Now my feelings are hurt. All of these links are in the "Must Have References" Section of the References forum. Does anyone even look in there? Should I just get rid of it. It would be one less sticky.
 
Ross said:
Now my feelings are hurt. All of these links are in the "Must Have References" Section of the References forum. Does anyone even look in there? Should I just get rid of it. It would be one less sticky.

I've read it on several occasions, for what it's worth. IMO, it is still a valuable tool. It's one of those things that I have a mental note to refer back to whenever I progress to surgical candidacy.
 
valve choice

valve choice

I was 49 when I had my aortic valve replaced in 2000. I really struggled with even going through the surgery, much less choosing a valve.I decided to go with a bovine valve. I really felt that the mechanical valve would be more likely to cause clots, and that the couomadin would be a hassle . I didn't want to have to think about the valve all the time, which I knew I would with the mechanical - not only with the monitoring, but the clicking. I am so sensitive to outward stimuli, and was sure the clicking would make me nuts!

I have had no problems so far, at 7 years out. They do expect this valve to last longer than previous bio valves, as the cow pericardium is stronger than the pig (so they say). As far as another surgery goes, well, I'll deal with it as it comes. I don't plan on doing it unless they can do it minimally and without a heart-lung machine!!! Until that day, I'll just take the natural approach.

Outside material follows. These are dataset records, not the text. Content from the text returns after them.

Lemma handleCollectible_combo (w : World) :
  Stats.combo (stats (GameEngine.handleCollectible w)) =
  (Stats.combo (stats w) + 1)%Z /\
  Stats.maxCombo (stats (GameEngine.handleCollectible w)) =
  Z.max (Stats.maxCombo (stats w)) (Stats.combo (stats w) + 1).
Proof.
  unfold GameEngine.handleCollectible.
  match goal with
  | |- context [set_stats (Stats.set_maxCombo ?m ?s) ?w4] =>
      set (w5 := set_stats (Stats.set_maxCombo m s) w4)
  end.
  match goal with
  | |- Stats.combo (stats ?w') = _ /\ _ =>
      assert (Hc : same_field F_combo w5 w') by framed;
      assert (Hm : same_field F_maxCombo w5 w') by framed
  end.
  unfold same_field in Hc, Hm. rewrite <- Hc, <- Hm. split; reflexivity.
Qed.

Lemma checkCollectible_maxCombo (w : World) :
  (Stats.maxCombo (stats w) <=
   Stats.maxCombo (stats (GameEngine.checkCollectible w)))%Z.
Proof.
  unfold GameEngine.checkCollectible.
  destruct (CollectibleManager.checkCollision (player w) w) as [c |]; [| lia].
  assert (H : same_field F_maxCombo (GameEngine.handleCollectible w)
                (CollectibleManager.removeCollectible c (GameEngine.handleCollectible w)))
    by framed.
  unfold same_field in H. rewrite <- H.
  rewrite (proj2 (handleCollectible_combo w)). lia.
Qed.

Lemma checkCollisions_maxCombo (w : World) :
  (Stats.maxCombo (stats w) <=
   Stats.maxCombo (stats (GameEngine.checkCollisions w)))%Z.
Proof.
  unfold GameEngine.checkCollisions.
  assert (H1 : same_field F_maxCombo w (GameEngine.checkObstacle w)) by framed.
  set (w1 := GameEngine.checkObstacle w) in *.
  assert (H2 : same_field F_maxCombo (GameEngine.checkCollectible w1)
                 (GameEngine.checkPowerup (GameEngine.checkCollectible w1)))
    by framed.
  pose proof (checkCollectible_maxCombo w1) as H3.
  unfold same_field in H1, H2. lia.
Qed.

Anyway, guess it's too soon to know, but hopefully I'll get another good 10 years, and I'll be happy!
 
Andyrdj said:
I question these stats - everywhere else I've read suggests far higher odds of A/F in the mitral position than in the aortic. Surely the St Jude is claiming that it is different there?
I must have missed this question about the anti-coagulation stats earlier...

I was put on coumadin post-op with Afib and/or Aflutter, but only for three months post-op. I wonder if the quoted stats include temporary coumadin use?